Hurd stated that the state Department of Health is “barred from interfering in any way with the granting of religious exemptions from Covid-19 vaccination going forward, or with the operation of exemptions already granted.”
Hurd also barred the Department of Health from taking disciplinary or other action on licenses, certifications, residency, or other professional status for those health care workers who have sought or obtained religious exemptions.
New York Gov. Kathy Hochul said in a statement she stood by the vaccine mandate.
“My responsibility as Governor is to protect the people of this state, and requiring health care workers to get vaccinated accomplishes that,” she said in a statement. “I stand behind this mandate, and I will fight this decision in court to keep New Yorkers safe.”
Meanwhile, Christopher Ferrara, the lead counsel for plaintiffs in the case and the Thomas More Society Special Counsel, praised the judge’s ruling in a statement.
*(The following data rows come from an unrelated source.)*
Lemma insert_desc_map (f : Subscription -> Subscription) (r : Subscription)
    (l : list Subscription) :
  (forall x, created_at (f x) = created_at x) ->
  insert_desc (f r) (map f l) = map f (insert_desc r l).
Proof.
  intros Hf. induction l as [| x l IH]; simpl; [reflexivity |].
  rewrite !Hf. destruct (created_at r <? created_at x); simpl;
    [now rewrite IH | reflexivity].
Qed.

Lemma order_created_at_desc_map (f : Subscription -> Subscription)
    (l : list Subscription) :
  (forall x, created_at (f x) = created_at x) ->
  order_created_at_desc (map f l) = map f (order_created_at_desc l).
Proof.
  intros Hf. induction l as [| x l IH]; simpl; [reflexivity |].
  rewrite IH. now apply insert_desc_map.
Qed.

Lemma hd_error_map {A B} (f : A -> B) (l : list A) :
  hd_error (map f l) = option_map f (hd_error l).
Proof. destruct l; reflexivity. Qed.

(** The lookup after a transition finds the row it found before, as the
    transition left it. *)
Lemma getUserSubscription_after_update (w : World)
    (userId subscriptionId newStatus : string) :
  outage w = None ->
  fst (getUserSubscription userId
         (snd (updateSubscriptionStatus subscriptionId newStatus w)))
  = match fst (getUserSubscription userId w) with
    | Returned found =>
        Returned
          (option_map (retouched subscriptionId newStatus (clock w)) found)
    | Thrown e => Thrown e
    end.
Proof.
  intros Hup.
  rewrite updateSubscriptionStatus_table by exact Hup. cbn [snd].
  rewrite !getUserSubscription_run. cbn [outage with_table table].
  rewrite Hup. cbn [fst].
  rewrite filter_map_same
    by (intros x; now rewrite (proj1 (proj2 (retouched_keeps _ _ _ x)))).
  rewrite order_created_at_desc_map
    by (intros x; apply retouched_keeps).
  now rewrite hd_error_map.
Qed.
(* ===== verification/JdwpCommands.v ===== *)
(** * JDWP wire numbers ([crates/debug/src/jdwp/commands.rs])

    Command sets, commands, event kinds, modifier kinds, suspend policies,
    step sizes and depths, error codes and value tags; one module per source
    module. *)
From S2P Require Import Prelude.

Module virtual_machine.
Definition SET := 1.
Definition VERSION := 1.
Definition CLASSES_BY_SIGNATURE := 2.
Definition ALL_CLASSES := 3.
Definition ALL_THREADS := 4.
Definition DISPOSE := 6.
Definition ID_SIZES := 7.
Definition SUSPEND := 8.
Definition RESUME := 9.
Definition EXIT := 10.
End virtual_machine.

Module reference_type.
Definition SET := 2.
Definition SIGNATURE := 1.
Definition FIELDS := 4.
Definition METHODS := 5.
Definition SOURCE_FILE := 7.
End reference_type.

Module class_type.
Definition SET := 3.
Definition SUPERCLASS := 1.
End class_type.

Module method.
Definition SET := 6.
Definition LINE_TABLE := 1.
Definition VARIABLE_TABLE := 2.
End method.

Module object_reference.
Definition SET := 9.
Definition REFERENCE_TYPE := 1.
Definition GET_VALUES := 2.
End object_reference.

Module string_reference.
Definition SET := 10.
Definition VALUE := 1.
End string_reference.

Module thread_reference.
Definition SET := 11.
Definition NAME := 1.
Definition FRAMES := 6.
Definition FRAME_COUNT := 7.
End thread_reference.

Module array_reference.
Definition SET := 13.
Definition LENGTH := 1.
Definition GET_VALUES := 2.
End array_reference.

Module event_request.
Definition SET := 15.
Definition CMD_SET := 1.
Definition CMD_CLEAR := 2.
End event_request.

Module stack_frame.
Definition SET := 16.
Definition GET_VALUES := 1.
Definition THIS_OBJECT := 3.
End stack_frame.

Module event.
Definition SET := 64.
Definition COMPOSITE := 100.
End event.

Module event_kind.
Definition SINGLE_STEP := 1.
Definition BREAKPOINT := 2.
Definition EXCEPTION := 4.
Definition CLASS_PREPARE := 8.
Definition VM_START := 90.
Definition VM_DEATH := 99.
End event_kind.

Module modifier.
Definition COUNT := 1.
Definition CLASS_MATCH := 5.
Definition LOCATION_ONLY := 7.
Definition EXCEPTION_ONLY := 8.
Definition STEP := 10.
End modifier.

Module suspend_policy.
Definition NONE := 0.
Definition ALL := 2.
End suspend_policy.

Module step.
Definition SIZE_LINE := 1.
Definition DEPTH_INTO := 0.
Definition DEPTH_OVER := 1.
Definition DEPTH_OUT := 2.
End step.

Module error.
Definition ABSENT_INFORMATION := 101.
End error.

(** Value tags: the ASCII code of the JNI signature character. *)
Module tag.
Definition ARRAY := 91.
Definition BYTE := 66.
Definition CHAR := 67.
Definition OBJECT := 76.
Definition FLOAT := 70.
Definition DOUBLE := 68.
Definition INT := 73.
Definition LONG := 74.
Definition SHORT := 83.
Definition VOID := 86.
Definition BOOLEAN := 90.
Definition STRING := 115.
Definition THREAD := 116.
Definition THREAD_GROUP := 103.
Definition CLASS_LOADER := 108.
Definition CLASS_OBJECT := 99.
End tag.
Ltac post_first :=
  eapply post_bind1;
  [first [apply post_u8 | apply post_u32 | apply post_u64 | by apply post_id] | lia | intros ? ?];
  repeat post_step; by apply post_ret.

Lemma void_region sizes n r :
  rd_repeat n (rd_untagged_value tag.VOID sizes) r = Ok (replicate n VVoid, r).
Proof.
  assert (rd_untagged_value tag.VOID sizes = mret VVoid) as -> by done.
  induction n as [|n IH]; [done|]. cbn [rd_repeat replicate].
  unfold mbind, Dec_bind, mret, Dec_ret in *. by rewrite IH.
Qed.

Lemma rd_u8_cons t payload : rd_u8 (Reader_new (t :: payload)) = Ok (t, mkReader (t :: payload) 1).
Proof. apply (decodes_u8 t [] payload). Qed.

(** ** Properties *)

(** The request bytes of [EventRequest.Set] are what the JDWP
    specification prescribes: a debuggee that reads them field by field
    recovers exactly the event kind, the suspend policy and every modifier
    (count, class pattern, location, exception filter, step) in order. *)
Theorem event_request_set_encoding sizes kind policy mods rest :
  sizes_ok sizes → Forall (modifier_ok sizes) mods → Z.of_nat (length mods) < 2 ^ 32 →
  run_dec (spec_event_request sizes) (req_event_request_set sizes kind policy mods ++ rest)
  = Ok (kind, policy, mods).
Proof.
  intros Hs Hm Hlen. apply decodes_run. unfold req_event_request_set, spec_event_request.
  rewrite fold_wr_modifier. unfold wr_u32, wr_u8. cbn [app]. unfold as_u32.
  rewrite as_u_small by (unfold is_u; lia).
  eapply (decodes_bind _ _ [_]); [apply decodes_u8|].
  eapply (decodes_bind _ _ [_]); [apply decodes_u8|].
  eapply decodes_bind; [apply decodes_u32; unfold is_u; lia|].
  apply (decodes_bind_ret _ (λ ms, (kind, policy, ms))). unfold rd_counted. rewrite Nat2Z.id.
  apply decodes_repeat. eapply Forall_impl; [done|]. intros m ?. by apply decodes_modifier.
Qed.

Lemma event_request_set_encoding_witness :
  run_dec (spec_event_request sizes_8)
    (req_event_request_set sizes_8 event_kind.BREAKPOINT suspend_policy.ALL
       [MLocationOnly loc_ex; MCount 1] ++ [])
  = Ok (event_kind.BREAKPOINT, suspend_policy.ALL, [MLocationOnly loc_ex; MCount 1]).
Proof.
  apply event_request_set_encoding; [reflexivity| |cbn; lia].
  repeat constructor; cbn; unfold is_u; lia.
Defined.

(** An array region of any element type but [void] is bounded by its
    packet, and its elements are in range for their types. *)
Lemma array_region_bounded sizes t payload vs :
  sizes_ok sizes → Forall is_byte (t :: payload) → t ≠ tag.VOID →
  run_dec (dec_array_region sizes) (t :: payload) = Ok vs →
  (length vs ≤ length (t :: payload))%nat ∧ Forall (value_ok sizes) vs.
Proof.
  intros Hs Hb Ht H. unfold run_dec, dec_array_region in H.
  unfold mbind at 1, Dec_bind at 1 in H. rewrite rd_u8_cons in H.
  match type of H with context [(?m ≫= ?f) ?r] =>
    destruct ((m ≫= f) r) as [[l r3]|] eqn:E; [|done] end.
  injection H as <-. eapply counted_step in E as [Hp HP].
  - split; [cbn in *; lia|exact HP].
  - destruct (is_object_tag t); [by apply post_tagged_value|].
    eapply post_weaken; [by apply post_untagged_value| |intros ? Hx; exact Hx].
    rewrite (proj2 (Z.eqb_neq _ _) Ht). lia.
  - split; [cbn; lia|done].
Qed.

(** A hostile debuggee cannot inflate a reply: the decoded list of
    threads, classes, methods, fields, frames, variable slots or tagged
    values, or an array region of any element type but [void], never has more
    elements than the reply packet has bytes, whatever count the packet
    claims. *)
Theorem reply_lists_bounded sizes payload :
  sizes_ok sizes → Forall is_byte payload →
  (∀ l, run_dec (dec_all_threads sizes) payload = Ok l → (length l ≤ length payload)%nat)
  ∧ (∀ l, run_dec (dec_all_classes sizes) payload = Ok l → (length l ≤ length payload)%nat)
  ∧ (∀ l, run_dec (dec_methods sizes) payload = Ok l → (length l ≤ length payload)%nat)
  ∧ (∀ l, run_dec (dec_fields sizes) payload = Ok l → (length l ≤ length payload)%nat)
  ∧ (∀ l, run_dec (dec_frames sizes) payload = Ok l → (length l ≤ length payload)%nat)
  ∧ (∀ l, run_dec dec_variable_table payload = Ok l → (length l ≤ length payload)%nat)
  ∧ (∀ l, run_dec (dec_tagged_values sizes) payload = Ok l → (length l ≤ length payload)%nat)
  ∧ (∀ l, head payload ≠ Some tag.VOID →
       run_dec (dec_array_region sizes) payload = Ok l → (length l ≤ length payload)%nat).
Proof.
  intros Hs Hb. pose proof (sizes_ok_range _ Hs) as (?&?&?&?&?).
  repeat split; intros l Hl;
    [.. |intros Hr; destruct payload as [|t p];
         [unfold run_dec, dec_array_region in Hr; cbn in Hr; discriminate Hr
         |apply (array_region_bounded sizes t p l Hs Hb); [by intros ->|done]]];
    match goal with
    | H : run_dec dec_variable_table _ = _ |- _ =>
        apply (counted_bound rd_u32 _ 4 (is_u 32) (λ _, True)) in H as [? _];
          [done|apply post_u32|lia| |done]; intros _ _; post_first
    | H : run_dec (dec_all_threads _) _ = _ |- _ =>
        eapply counted_bound0 in H as [? _];
          [done|eapply post_weaken; [by apply post_id|lia|intros ? Hx; exact Hx]|done]
    | H : run_dec (dec_tagged_values _) _ = _ |- _ =>
        eapply counted_bound0 in H as [? _]; [done|by apply post_tagged_value|done]
    | H : run_dec _ _ = _ |- _ =>
        apply (counted_bound0 _ (λ _, True)) in H as [? _]; [done| |done]; post_first
    end.
Qed.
“With this decision the court rightly recognized that yesterday’s ‘front line heroes’ in dealing with Covid cannot suddenly be treated as disease-carrying villains and kicked to the curb by the command of a state health bureaucracy,” he said.
CNN has reached out to the New York Department of Health and the New York Attorney General’s Office, who were all named as defendants in the suit, for comment.
The health care workers protesting the vaccine mandate did so because they objected to being forced to take vaccines that used “fetal cell lines” from “procured abortions.”
A New York State health official confirmed in an affidavit as part of this case that fetal cell lines were used in the testing and production of current Covid-19 vaccines, according to the judge’s order.
“In sum, while none of the FDA approved Covid-19 vaccines contain any fetal cells, fetal cell lines were only ‘used in testing during research and development of the mRNA vaccines [Moderna or Pzifer], and during production of the Johnson and Johnson [Janssen] Vaccine,'” an affidavit from Dr. Elizabeth Rausch-Phung, medical director of the Bureau of Immunization at the New York State Department of Health, reads.
The state entities who were sued argued that their vaccine mandate for health care workers was necessary to control the continued spread of Covid-19, including the Delta variant.
The preliminary injunction was granted as a temporary measure to allow the plaintiffs to continue to argue their cases. Hurd said the question is not whether the plaintiffs are entitled to religious exemptions but whether the state’s vaccine mandate conflicts with the plaintiffs’ “federally protected right to seek a religious accommodation” from their employers.